Znaor Ariana, Brennan Paul, Gajalakshmi Vendhan, Mathew Aleyamma, Shanta Viswanathan, Varghese Cherian, Boffetta Paolo
Unit of Environmental Cancer Epidemiology, International Agency for Research on Cancer, 150 cours Albert-Thomas, 69372 Lyon cedex 08, France.
Int J Cancer. 2003 Jul 10;105(5):681-6. doi: 10.1002/ijc.11114.
Oral, pharyngeal and esophageal cancers are 3 of the 5 most common cancer sites in Indian men. To assess the effect of different patterns of smoking, chewing and alcohol drinking in the development of the above 3 neoplasms and to determine the interaction among these habits, we conducted a case-control study in Chennai and Trivandrum, South India. The cases included 1,563 oral, 636 pharyngeal and 566 esophageal male cancer patients who were compared with 1,711 male disease controls from the 2 centers as well as 1,927 male healthy hospital visitors from Chennai. We observed a significant dose-response relationship for duration and amount of consumption of the 3 habits with the development of the 3 neoplasms. Tobacco chewing emerged as the strongest risk factor for oral cancer, with the highest odds ratio (OR) for chewing products containing tobacco of 5.05 [95% confidence internal (CI) 4.26-5.97]. The strongest risk factor for pharyngeal and esophageal cancers was tobacco smoking, with ORs of 4.00 (95% CI 3.07-5.22) and 2.83 (95% CI 2.18-3.66) in current smokers, respectively. An independent increase in risk was observed for each habit in the absence of the other 2. For example, the OR of oral cancers for alcohol drinking in never smokers and never chewers was 2.56 (95% CI 1.42-4.64) and that of esophageal cancers was 3.41 (95% CI 1.46-7.99). Furthermore, significant decreases in risks for all 3 cancer sites were observed in subjects who quit smoking even among those who had quit smoking 2-4 years before the interview.

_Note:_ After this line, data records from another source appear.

Lemma forEach_setField_run this (entries : list (string * value)) :
  ∀ σ h (o : Obj),
    handles σ !! this = Some h →
    objects σ !! docFields h = Some o →
    forEach_setField this entries σ
    = (with_handles
         <[this := set_docFieldKeysChanged
                     (docFieldKeysChanged h ++ entries.*1) h]>
         (with_objects
            <[docFields h :=
                foldl (λ acc entry, <[entry.1 := to_store entry.2]> acc) o entries]>
            σ),
       Ok tt).
Proof.
  induction entries as [|[k v] entries IH]; intros σ h o Hh Ho.
  - rewrite /forEach_setField /= app_nil_r set_docFieldKeysChanged_id.
    rewrite /mret /M_ret.
    f_equal. apply State_eq; simpl; try done; by rewrite insert_id.
  - rewrite /forEach_setField. cbn [for_of].
    rewrite bind_run bind_run (setField_run _ _ _ _ k v Hh Ho).
    cbv beta iota. rewrite /mret /M_ret. cbv beta iota.
    set (h1 := set_docFieldKeysChanged _ h). set (σ1 := with_handles _ _).
    assert (handles σ1 !! this = Some h1) as Hh1.
    { rewrite /σ1 /=. by rewrite lookup_insert_eq. }
    assert (objects σ1 !! docFields h1 = Some (<[k := to_store v]> o)) as Ho1.
    { rewrite /σ1 /=. by rewrite lookup_insert_eq. }
    rewrite -/(forEach_setField this entries) (IH σ1 h1 _ Hh1 Ho1).
    f_equal. apply State_eq; simpl; try done.
    + by rewrite insert_insert_eq.
    + rewrite insert_insert_eq -app_assoc. done.
Qed.

Lemma foldl_insert_lookup (f : value → value) (entries : list (string * value)) :
  ∀ (acc : Obj) key,
    NoDup entries.*1 →
    foldl (λ acc entry, <[entry.1 := f entry.2]> acc) acc entries !! key
    = match (list_to_map entries : Obj) !! key with
      | Some v => Some (f v)
      | None => acc !! key
      end.
Proof.
  induction entries as [|[k v] entries IH]; intros acc key Hnd.
  - by rewrite /= lookup_empty.
  - apply NoDup_cons in Hnd as [Hk Hnd]. rewrite /= IH //.
    destruct (decide (key = k)) as [->|Hne].
    + rewrite (not_elem_of_list_to_map_1 _ _ Hk) !lookup_insert_eq. done.
    + rewrite !lookup_insert_ne //.
Qed.

(** X15: [setFields(fields)] stores every entry of [fields] as [setField]
    does, whatever the order in which the entries are visited: afterwards a
    key of [fields] holds its value, or the deletion marker where the value
    is [undefined], the other keys of the handle are as before, and the
    changed keys have grown by the keys of [fields] in the order of the
    visit; the collaborator is not called. *)
Theorem setFields_effect σ this h (o fields : Obj) l
    (entries : list (string * value)) :
  handles σ !! this = Some h →
  objects σ !! docFields h = Some o →
  objects σ !! l = Some fields →
  entries ≡ₚ Object_entries fields →
  (∃ σ', setFields this l σ = (σ', Ok this) ∧
         forEach_setField this (Object_entries fields) σ = (σ', Ok tt)) ∧
  ∃ σ' (o' : Obj),
    forEach_setField this entries σ = (σ', Ok tt) ∧
    handles σ' !! this
      = Some (set_docFieldKeysChanged (docFieldKeysChanged h ++ entries.*1) h) ∧
    objects σ' !! docFields h = Some o' ∧
    (∀ key, o' !! key = match fields !! key with
                        | Some v => Some (to_store v)
                        | None => o !! key
                        end) ∧
    remote σ' = remote σ ∧ calls σ' = calls σ.
Proof.
  intros Hh Ho Hl Hperm. split.
  { rewrite /setFields (bind_ok _ _ _ _ _ (read_object_run _ _ _ Hl)).
    rewrite bind_run (forEach_setField_run _ _ _ _ _ Hh Ho). by eexists. }
  rewrite (forEach_setField_run _ _ _ _ _ Hh Ho).
  do 2 eexists. split; [done|]. simpl. rewrite !lookup_insert_eq.
  split; [done|]. split; [done|]. split; [|done].
  intros key. rewrite foldl_insert_lookup.
  - rewrite Hperm. apply NoDup_fst_map_to_list.
  - rewrite (list_to_map_proper entries (map_to_list fields)).
    + rewrite Hperm. apply NoDup_fst_map_to_list.
    + done.
    + by rewrite list_to_map_to_list.
Qed.

Lemma setFields_effect_witness :
  (∃ σ', setFields 1%positive 1%positive example_state1 = (σ', Ok 1%positive) ∧
         forEach_setField 1%positive (Object_entries example_fields) example_state1
           = (σ', Ok tt)) ∧
  ∃ σ' (o' : Obj),
    forEach_setField 1%positive [("t", VTimestamp 9 0); ("n", VNum 8)]
      example_state1 = (σ', Ok tt) ∧
    handles σ' !! 1%positive
      = Some (set_docFieldKeysChanged ["n"; "t"; "n"] example_handle) ∧
    objects σ' !! 1%positive = Some o' ∧
    (∀ key, o' !! key = match example_fields !! key with
                        | Some v => Some (to_store v)
                        | None => example_fields !! key
                        end) ∧
    remote σ' = remote example_state1 ∧ calls σ' = calls example_state1.
Proof.
  apply (setFields_effect example_state1 1%positive example_handle example_fields
           example_fields 1%positive [("t", VTimestamp 9 0); ("n", VNum 8)]).
  - reflexivity.
  - reflexivity.
  - reflexivity.
  - change (Object_entries _) with [("n", VNum 8); ("t", VTimestamp 9 0)].
    apply perm_swap.
Defined.

(** ** [withQuery] and [withDocRef] *)

Lemma populated_mono σ σ' path this i (data : Obj) :
  handles σ ⊆ handles σ' → objects σ ⊆ objects σ' →
  populated σ path this i data → populated σ' path this i data.
Proof.
  intros Hh Ho (h & ? & ? & ? & ? & ?). exists h. repeat split; try done.
  - by apply (lookup_weaken (handles σ)).
  - by apply (lookup_weaken (objects σ)).
Qed.

Lemma populate_run σ path i (data : Obj) :
  i ≠ "" →
  ∃ σ' this,
    (l ← new_object data; FireDoc_constructor (Some i) (Some l) path) σ
      = (σ', Ok this) ∧
    handles σ ⊆ handles σ' ∧ objects σ ⊆ objects σ' ∧
    remote σ' = remote σ ∧ calls σ' = calls σ ∧
    populated σ' path this i data.
Proof.
  intros Hi.
  assert (truthy (Some i) = true) as Ht.
  { rewrite /truthy. apply String.eqb_neq in Hi. by rewrite Hi. }
  assert (objects σ !! fresh (dom (objects σ)) = None) as Hlo
    by apply not_elem_of_dom, is_fresh.
  assert (handles σ !! fresh (dom (handles σ)) = None) as Hth
    by apply not_elem_of_dom, is_fresh.
  rewrite bind_run /new_object. cbv beta iota zeta.
  set (σ1 := with_objects _ σ).
  assert (fields_exist σ1 (Some (fresh (dom (objects σ))))) as Hpre.
  { exists data. rewrite /σ1 /=. by rewrite lookup_insert_eq. }
  pose proof (constructor_run false (Some i) (Some (fresh (dom (objects σ))))
                path σ1 Hpre) as Hrun.
  cbv zeta in Hrun. rewrite Ht in Hrun.
  rewrite /FireDoc_constructor Ht Hrun.
  do 2 eexists. split; [done|]. simpl.
  split; [by apply insert_subseteq|]. split; [by apply insert_subseteq|].
  split; [done|]. split; [done|].
  eexists. rewrite lookup_insert_eq. split; [reflexivity|].
  simpl. by rewrite lookup_insert_eq.
Qed.

Lemma mapM_populate path : ∀ (docs : list (string * Obj)) σ,
  (∀ doc, doc ∈ docs → doc.1 ≠ "") →
  ∃ σ' hs,
    mapM (λ doc : string * Obj,
            data ← new_object doc.2;
            FireDoc_constructor (Some doc.1) (Some data) path) docs σ
      = (σ', Ok hs) ∧
    handles σ ⊆ handles σ' ∧ objects σ ⊆ objects σ' ∧
    remote σ' = remote σ ∧ calls σ' = calls σ ∧
    Forall2 (λ this doc, populated σ' path this doc.1 doc.2) hs docs.
Proof.
  induction docs as [|[i data] docs IH]; intros σ Hids.
  - exists σ, []. by repeat split.
  - destruct (populate_run σ path i data) as (σ1 & this & Hrun & Hh1 & Ho1 & Hr1 & Hc1 & Hp1).
    { apply (Hids (i, data)), list_elem_of_here. }
    destruct (IH σ1) as (σ' & hs & Hrun' & Hh' & Ho' & Hr' & Hc' & Hp').
    { intros doc Hdoc. by apply Hids, list_elem_of_further. }
    exists σ', (this :: hs). split; [|split; [|split; [|split; [|split]]]].
    + cbn [mapM]. rewrite (bind_ok _ _ _ _ _ Hrun).
      by rewrite (bind_ok _ _ _ _ _ Hrun').
    + by trans (handles σ1).
    + by trans (objects σ1).
    + by rewrite Hr'.
    + by rewrite Hc'.
    + constructor; [|done]. by apply (populated_mono σ1).
Qed.

Lemma Forall2_impl_elem {A B} (P Q : A → B → Prop) l k :
  Forall2 P l k → (∀ x y, y ∈ k → P x y → Q x y) → Forall2 Q l k.
Proof.
  induction 1 as [|x y l k HP _ IH]; intros HQ; constructor.
  - apply HQ; [apply list_elem_of_here|done].
  - apply IH. intros x' y' Hin. by apply HQ, list_elem_of_further.
Qed.

(** X16: [withQuery] on a query over the binder's own collection issues
    that one query and no [get], and returns one handle per snapshot, in
    order: each is bound to the snapshot's document, holds its data in a new
    object and has no changed key, which is what [withId(id).load()] gives. *)
Theorem withQuery_populates path query σ :
  query_collection query = collection path →
  ∃ σ' hs,
    withQuery path query σ = (σ', Ok hs) ∧
    remote σ' = remote σ ∧
    calls σ' = calls σ ++ [CallQuery (collection path) (query_offset query)
                                     (query_limit query)] ∧
    Forall2 (loaded σ' path) hs
      (take (query_limit query)
         (drop (query_offset query)
            (collection_docs (remote σ) (collection path)))).*1.
Proof.
  intros Hq. rewrite /withQuery Hq bind_run Query_get_run.
  set (docs := take _ _). set (σ1 := log_calls _ σ).
  assert (∀ doc, doc ∈ docs → doc ∈ collection_docs (remote σ) (collection path))
    as Hsub.
  { intros doc (n & Hn & _)%elem_of_take. rewrite lookup_drop in Hn.
    by apply list_elem_of_lookup_2 in Hn. }
  destruct (mapM_populate path docs σ1) as (σ' & hs & Hrun & _ & _ & Hr & Hc & Hp).
  { intros [i data] Hdoc%Hsub. by apply elem_of_collection_docs in Hdoc as [_ ?]. }
  exists σ', hs. split; [done|]. split; [done|]. split; [done|].
  apply Forall2_fmap_r. eapply Forall2_impl_elem; [exact Hp|].
  intros this [i data] Hdoc%Hsub (h & ? & ? & ? & ? & ?).
  apply elem_of_collection_docs in Hdoc as [Hdata _].
  exists h, data. rewrite Hr. done.
Qed.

口腔癌、咽癌和食管癌是印度男性中最常见的5种癌症部位中的3种。为了评估不同吸烟、咀嚼和饮酒方式对上述3种肿瘤发生的影响,并确定这些习惯之间的相互作用,我们在印度南部的钦奈和特里凡得琅进行了一项病例对照研究。病例包括1563例口腔癌男性患者、636例咽癌男性患者和566例食管癌男性患者,他们与来自这两个中心的1711名男性疾病对照者以及来自钦奈的1927名男性健康医院访客进行了比较。我们观察到这3种习惯的持续时间和消费量与这3种肿瘤的发生之间存在显著的剂量反应关系。咀嚼烟草成为口腔癌最强的危险因素,含烟草咀嚼产品的最高比值比(OR)为5.05[95%置信区间(CI)4.26 - 5.97]。咽癌和食管癌最强的危险因素是吸烟,当前吸烟者中咽癌和食管癌的OR分别为4.00(95% CI 3.07 - 5.22)和2.83(95% CI 2.18 - 3.66)。在不存在其他两种习惯的情况下,每种习惯的风险都有独立增加。例如,从不吸烟且从不咀嚼烟草者饮酒患口腔癌的OR为2.56(95% CI 1.42 - 4.64),患食管癌的OR为3.41(95% CI 1.46 - 7.99)。此外,即使在访谈前2 - 4年就已戒烟的受试者中,也观察到所有3个癌症部位的风险显著降低。